To Woo Young Sports Fans, Ticketmaster Embraces a Competitor
(Bloomberg) -- For decades, Ticketmaster has all but monopolized the market for concerts, shows and sporting events, sometimes to the annoyance of fans and competitors. Now the ticket giant wants to make friends.
As of Wednesday, Ticketmaster will make tickets available through a competitor -- a first for the ticket behemoth. Its new partner, Gametime, is a mobile-only ticket app specializing in last-minute sales and beloved by younger customers.
Ticketmaster wants to “fish where the fish are,” said Chief Commercial Officer Greg Economou. “Gametime gives us an opportunity to continue to do that, especially with their dynamic with millennials.”
Ticketmaster, which is owned by Live Nation Inc., has already started selling tickets on other sites, including Costco, Facebook and Spotify. In the first three months of 2017, Ticketmaster sold over 4 million tickets off its central platform, a 32 percent jump from the previous year.

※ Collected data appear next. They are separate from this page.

(** *** The client's verifiers

    [PortableRelayFinalityEvidenceVerifier] and its like are optional extensions of an
    interface: the extension's answer is [None] when the verifier does not have it. *)

Record RelayFinalityEvidenceVerifier := {
  VerifyRelayFinality : RelayExecutionRequest -> SignedRelayFinalityEvidence -> result string unit;
  SupportsRelayEvidenceCapability : RelayEvidenceCapability -> bool;
  SupportsRelayDualAbsenceEvidence : RelayEvidenceCapability -> bool;
  SupportsRelaySponsorshipComponentAbsenceEvidence : RelayEvidenceCapability -> bool;
  SupportsRelayTransactionComponentAbsenceEvidence : RelayEvidenceCapability -> bool;
  HasIndependentPortableRelayFinalityProofs : option bool }.

Record SponsorshipTransactionEvidenceVerifier := {
  VerifySponsorshipTransactionEvidence :
    RelaySponsorshipTransactionEvidence -> RelaySponsorshipEvidenceContext -> FinalityProfile -> result string unit;
  HasIndependentPortableSponsorshipProofs : option bool }.

(** The payment an execution expects for its sponsorship. *)
Definition sponsorshipContext (request : RelayExecutionRequest) (network : string) (reserved : AssetAmount) (stable exact : string)
  : RelaySponsorshipEvidenceContext :=
  let quoted := qr_Body (QuoteRequest request) in
  {| cx_AgreementBodyDigest := AgreementBodyDigest request; cx_AgreementObligationID := SponsorshipObligationID request;
     cx_PayerAgentID := qr_ProviderAgentID quoted; cx_PayeeAgentID := RequesterAgentID quoted;
     cx_NetworkID := NetworkID (Network quoted); cx_NetworkDomainDigest := network;
     cx_DestinationSourceAccount := SourceAccount quoted; cx_Amount := reserved; MaximumExpiresAtUnix := ex_ExpiresAtUnix request;
     cx_SponsorshipStableActionID := stable; cx_SponsorshipExactRequestDigest := exact |}.

(** The class of the nested evidence against the selected assurance and release policy. *)
Definition checkEvidenceAssurance (request : RelayExecutionRequest) (evidence : RelaySponsorshipTransactionEvidence)
    (verifier : SponsorshipTransactionEvidenceVerifier) : result string unit :=
  let quoted := qr_Body (QuoteRequest request) in
  let validator := same (te_TerminalEvidenceClass evidence) ValidatorFinality && ValidatorAuthenticatedPortableProof evidence in
  if same (qr_AssuranceLevel quoted) AssuranceAutonomousDecentralized then
    fail_if (negb validator || negb (same (HasIndependentPortableSponsorshipProofs verifier) (Some true)) ||
             streq (PortableProofLocator evidence) "") "autonomous sponsorship requires independently verifiable portable proof evidence"
  else if same (qr_SponsorshipReleaseEvidenceClass quoted) ReleaseObservedUnproven then
    fail_if (negb (same (te_TerminalEvidenceClass evidence) ClientCorroborated) || ValidatorAuthenticatedPortableProof evidence ||
             match SponsorshipTerminalProfile (pq_Body (ProviderQuote request)) with
             | Some profile => negb (streq (ProfileURI profile) ClientCorroboratedTerminalProfileURI)
             | None => true
             end) "lower-assurance RPC sponsorship requires explicitly corroborated terminal evidence"
  else fail_if (negb validator) "validator-finality sponsorship profile requires validator-authenticated evidence".

Definition evidenceMatchesExecution (body : RelayFinalityEvidenceBody) (request : RelayExecutionRequest) (executionDigest : string) : bool :=
  let quoted := qr_Body (QuoteRequest request) in
  let quote := pq_Body (ProviderQuote request) in
  streq (fe_ProviderAgentID body) (pq_ProviderAgentID quote) && same (fe_Network body) (Network quoted) &&
  same (fe_AssuranceLevel body) (qr_AssuranceLevel quoted) && streq (fe_StableActionID body) (qr_StableActionID quoted) &&
  streq (fe_ExactRequestDigest body) (qr_ExactRequestDigest quoted) && streq (fe_RelayExecutionDigest body) executionDigest &&
  streq (fe_SignedTransactionDigest body) (qr_SignedTransactionDigest quoted) &&
  streq (fe_SignedTransactionCellHash body) (qr_SignedTransactionCellHash quoted) &&
  (fe_TransactionValidUntilUnix body =? TransactionValidUntilUnix quoted) && streq (fe_SourceAccount body) (SourceAccount quoted) &&
  (fe_SourceSequence body =? SourceSequence quoted) &&
  equalFinalityProfilePointers (fe_RelayFinalityProfile body) (RelayFinalityProfile quote) &&
  equalFinalityProfilePointers (fe_SponsorshipTerminalProfile body) (SponsorshipTerminalProfile quote).

(** A verifier that is ready for the exact capability. *)
Definition checkReadiness (supports dual sponsorship transaction : RelayEvidenceCapability -> bool) (mode : Mode)
    (capability : RelayEvidenceCapability) (who : string) (ready dualError componentError transactionError : string) : result string unit :=
  fail_if (negb (supports capability)) (who +:+ ready)%string;;
  fail_if (same mode ModeSponsorAndRelay && negb (dual capability)) (who +:+ dualError)%string;;
  fail_if (negb (same mode ModeRelayExact) && negb (sponsorship capability)) (who +:+ componentError)%string;;
  fail_if (same mode ModeSponsorAndRelay && negb (transaction capability)) (who +:+ transactionError)%string.

Definition VerifyRelayFinalityEvidenceForExecution (signed : SignedRelayFinalityEvidence) (request : RelayExecutionRequest)
    (resolver : option AgentKeyResolver) (finalityVerifier : option RelayFinalityEvidenceVerifier)
    (sponsorshipVerifier : option SponsorshipTransactionEvidenceVerifier) (now : Time) : result string unit :=
  VerifyRelayFinalityEvidence signed resolver now;;
  executionDigest ← RelayExecutionRequestDigest request;
  let body := fe_Body signed in
  let quoted := qr_Body (QuoteRequest request) in
  let mode := qr_Mode quoted in
  fail_if (negb (evidenceMatchesExecution body request executionDigest))
    "relay finality evidence conflicts with the exact execution and assurance level";;
  let release := SelectedSponsorshipReleaseProfile quoted in
  fail_if (negb (forallb (fun reference => streq (ObservationEvidenceProfileURI reference) (sr_ProfileURI release) &&
                                           streq (ObservationEvidenceProfileDigest reference) (sr_ProfileDigest release))
                   (fe_SponsorshipAbsenceObservations body ++ fe_TransactionAbsenceObservations body)))
    "relay absence observation profile conflicts with the exact signed release profile";;
  validateRelayFinalityEvidenceMode body mode;;
  let capability := relayEvidenceCapabilityForExecution request in
  verifier ← opt_err finalityVerifier "client finality verifier is not ready for the exact signed capability"%string;
  checkReadiness (SupportsRelayEvidenceCapability verifier) (SupportsRelayDualAbsenceEvidence verifier)
    (SupportsRelaySponsorshipComponentAbsenceEvidence verifier) (SupportsRelayTransactionComponentAbsenceEvidence verifier) mode capability
    "client finality verifier " "is not ready for the exact signed capability" "cannot verify both sponsorship absence domains"
    "cannot verify component sponsorship absence" "cannot verify component transaction absence";;
  let requiresPortable := same (qr_AssuranceLevel quoted) AssuranceAutonomousDecentralized ||
    same (qr_RelayTerminalEvidenceClass quoted) ValidatorFinality || same (qr_SponsorshipTerminalEvidenceClass quoted) ValidatorFinality in
  fail_if (requiresPortable && negb (same (HasIndependentPortableRelayFinalityProofs verifier) (Some true)))
    "selected finality predicate requires independently verifiable portable relay evidence";;
  labelled "verify relay finality evidence: " (VerifyRelayFinality verifier request signed);;
  let hasSponsorshipAbsence := filled (fe_SponsorshipAbsenceObservations body) in
  let hasTransactionAbsence := filled (fe_TransactionAbsenceObservations body) in
  if same mode ModeRelayExact then
    fail_if (present (fe_SponsorshipTransactionEvidence body) || hasSponsorshipAbsence || hasTransactionAbsence ||
             nonempty (fe_SponsorshipStableActionID body) || nonempty (fe_SponsorshipExactRequestDigest body) ||
             negb (fe_SponsorshipValidUntilUnix body =? 0) || nonempty (fe_SponsorshipTransferReference body))
      "relay-only finality evidence carries a sponsorship result"
  else match fe_SponsorshipTransactionEvidence body with
  | None =>
      let validSponsorOnlyAbsence := same mode ModeSponsorOnly && hasSponsorshipAbsence && negb hasTransactionAbsence &&
        safeTerminalAbsenceOutcome (Outcome body) in
      let validCombinedDual := same mode ModeSponsorAndRelay && hasSponsorshipAbsence && hasTransactionAbsence &&
        safeTerminalAbsenceOutcome (Outcome body) in
      let validRelayOnly := same mode ModeSponsorAndRelay && hasSponsorshipAbsence && negb hasTransactionAbsence &&
        relayOnlyOutcome (Outcome body) in
      fail_if (negb validSponsorOnlyAbsence && negb validCombinedDual && negb validRelayOnly)
        "sponsorship execution lacks transaction or typed absence evidence"
  | Some evidence =>
      proofs ← opt_err sponsorshipVerifier "independent sponsorship transaction evidence verifier is required"%string;
      let incomplete := "sponsorship execution context is incomplete"%string in
      network ← or_err (NetworkDigest (Network quoted)) incomplete;
      reserved ← opt_err (ReservedSponsorship (pq_Body (ProviderQuote request))) incomplete;
      let expected := sponsorshipContext request network reserved (te_StableActionID evidence) (te_ExactRequestDigest evidence) in
      VerifySponsorshipPaymentRequestForEvidence (te_Payment evidence) evidence expected;;
      checkEvidenceAssurance request evidence proofs;;
      profile ← opt_err (SponsorshipTerminalProfile (pq_Body (ProviderQuote request))) "sponsorship execution lacks its signed terminal profile"%string;
      labelled "verify sponsorship transaction evidence: " (VerifySponsorshipTransactionEvidence proofs evidence expected profile)
  end.
End Finality.
(* ===== verification/RelaySafety.v ===== *)
(** * What the relay provider's journal guarantees

    Any sequence of operations on a fresh [MemoryJournal]: the invariant of its
    records and reservations, the bounds on exposure and on concurrent work, the
    single use of quotes, and the single payment identity of a record. *)

From S2P Require Import Prelude Text Codec Semantic Authority Amounts Billing Payment RelayTypes RelayAbsence RelayAdmission AgentRelay.

(** ** Documents whose digest exists *)

Lemma SetString10_FormatZ z : 0 <= z -> SetString10 (FormatZ z) = Some z.
Proof. intros Hz. rewrite <-(Z2N.id z Hz). by rewrite FormatZ_of_N, SetString10_FormatN. Qed.

Lemma validateAmount_positive a : validateAmount a true = true -> exists n, SetString10 (AmountAtomic a) = Some n /\ 0 < n.
Proof.
  unfold validateAmount. intros [[_ (n & Hn & Hf)%canonicalAtomic_value]%andb_true_iff Hz]%andb_true_iff.
  exists (Z.of_N n). split; [done|]. destruct n; [|lia]. rewrite <-Hf in Hz. done.
Qed.

Section Digests.
Context `{C : RelayCodec} `{AC : AbsenceCodec}.

Lemma quote_reserves body d a :
  ProviderRelayQuoteDigest body = Ok d -> ReservedSponsorship body = Some a ->
  exists n, SetString10 (AmountAtomic a) = Some n /\ 0 < n.
Proof.
  unfold ProviderRelayQuoteDigest, validateProviderRelayQuoteShape. intros H Ha.
  apply bind_Ok in H as (u & H & _). apply bind_Ok in H as (u1 & H1 & H). apply bind_Ok in H as (u2 & _ & H).
  unfold reservedPositive in H. rewrite Ha in H. destruct (pq_Mode body) eqn:Hm; [| | |clear H].
  1-3: apply fail_if_Ok in H; rewrite ?orb_false_iff, ?negb_false_iff in H; destruct_and?;
    try done; by apply validateAmount_positive.
  apply fail_if_Ok in H1. rewrite ?orb_false_iff, ?negb_false_iff in H1. destruct_and?. done.
Qed.

Lemma evidence_reference e d : RelaySponsorshipTransactionEvidenceDigest e = Ok d -> SubmittedTransactionHash e <> ""%string.
Proof.
  unfold RelaySponsorshipTransactionEvidenceDigest. intros (u & Hs & _)%bind_Ok Heq.
  apply fail_if_Ok, negb_false_iff in Hs.
  unfold validateRelaySponsorshipTransactionEvidenceShape in Hs. rewrite Heq, !andb_true_iff in Hs. destruct_and?. done.
Qed.
End Digests.

(** ** Runs *)

Inductive Op :=
  | OpReserveQuote (profile : RelayServiceProfile) (request : SignedRelayQuoteRequest) (proposal : SignedProviderRelayQuote) (now : Z)
  | OpAdmit (request : RelayExecutionRequest) (now : Z)
  | OpBeginSponsorship (stable exact : string) (revision : Z) (handle : SponsorshipRecoveryHandle) (at_ : Z)
  | OpRecordObservation (stable exact : string) (revision : Z) (o : RelaySponsorshipCreditObservation) (at_ : Z)
  | OpRecordSponsorship (stable exact : string) (revision : Z) (e : RelaySponsorshipTransactionEvidence) (at_ : Z)
  | OpRecordAbsence (stable exact : string) (revision : Z) (a : AbsenceReport) (at_ : Z)
  | OpReleaseExposure (stable exact : string) (revision : Z) (refs : list string) (at_ : Z)
  | OpTransition (stable exact : string) (revision : Z) (target : ActionResolutionState) (reference : string)
      (refs : list string) (o : TerminalOutcome) (at_ : Z).

(** One successful check after another, until none is left. *)
Ltac passed H :=
  repeat (apply bind_Ok in H; let u := fresh in let G := fresh "G" in destruct H as (u & G & H); try apply fail_if_Ok in G).

Section Runs.
Context `{C : RelayCodec} `{AC : AbsenceCodec}.

Definition exec (j : MemoryJournal) (op : Op) : MemoryJournal :=
  match op with
  | OpReserveQuote profile request proposal now => (ReserveQuote j profile request proposal now).1
  | OpAdmit request now => (Admit j request now).1
  | OpBeginSponsorship stable exact revision h at_ => (BeginSponsorship j stable exact revision h at_).1
  | OpRecordObservation stable exact revision o at_ => (RecordSponsorshipObservation j stable exact revision o at_).1
  | OpRecordSponsorship stable exact revision e at_ => (RecordSponsorship j stable exact revision e at_).1
  | OpRecordAbsence stable exact revision a at_ => (RecordSponsorshipAbsence j stable exact revision a at_).1
  | OpReleaseExposure stable exact revision refs at_ => (ReleaseSponsorshipExposure j stable exact revision refs at_).1
  | OpTransition stable exact revision target reference refs o at_ =>
      (Transition j stable exact revision target reference refs o at_).1
  end.

Definition run (ops : list Op) : MemoryJournal := foldl exec NewMemoryJournal ops.

(** ** One record *)

(** What holds of every record: its transfer reference is that of its evidence, a
    payment it stands for is in flight, transferred or closed, and settlement
    evidence belongs to a closed record with a transfer. *)
Record record_ok (r : RelayRecord) : Prop := {
  ok_evidence : SponsorshipTransactionEvidence r = None -> SponsorshipTransferReference r = ""%string;
  ok_payment : payment r = noPayment \/ SponsorshipAttempted (recovery r) = true \/
               SponsorshipTransferReference r <> ""%string \/ State r = ActionTerminal;
  ok_settled : SponsorshipExposureReleaseEvidenceRefs r <> [] -> State r = ActionTerminal /\ SponsorshipTransferReference r <> ""%string }.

Gametime will become another option for the 12,000 teams and venues that use Ticketmaster. Teams can choose to simultaneously list the same seats on Ticketmaster.com, Facebook and Gametime; sales will be split between the ticket company, the distribution platform, and the team. Hockey’s Dallas Stars have already committed to using Gametime’s platform.
“In order to be competitive, Ticketmaster needs to distribute to as many places as possible,” Gametime Chief Revenue Officer Colin Evans said. “This is the way the market is going.”
Other teams and venues have been looking for new ways to make tickets available and compete side-by-side with resellers. Startup SeatGeek and eBay’s StubHub have both announced recent partnerships with major league teams that blend the primary and secondary ticket markets.
For its part, Gametime has raised $33 million since it launched in 2013. More than 70 percent of its users are younger than 35, and a vast majority of its sales happen within a week of the event, two factors attractive to Ticketmaster.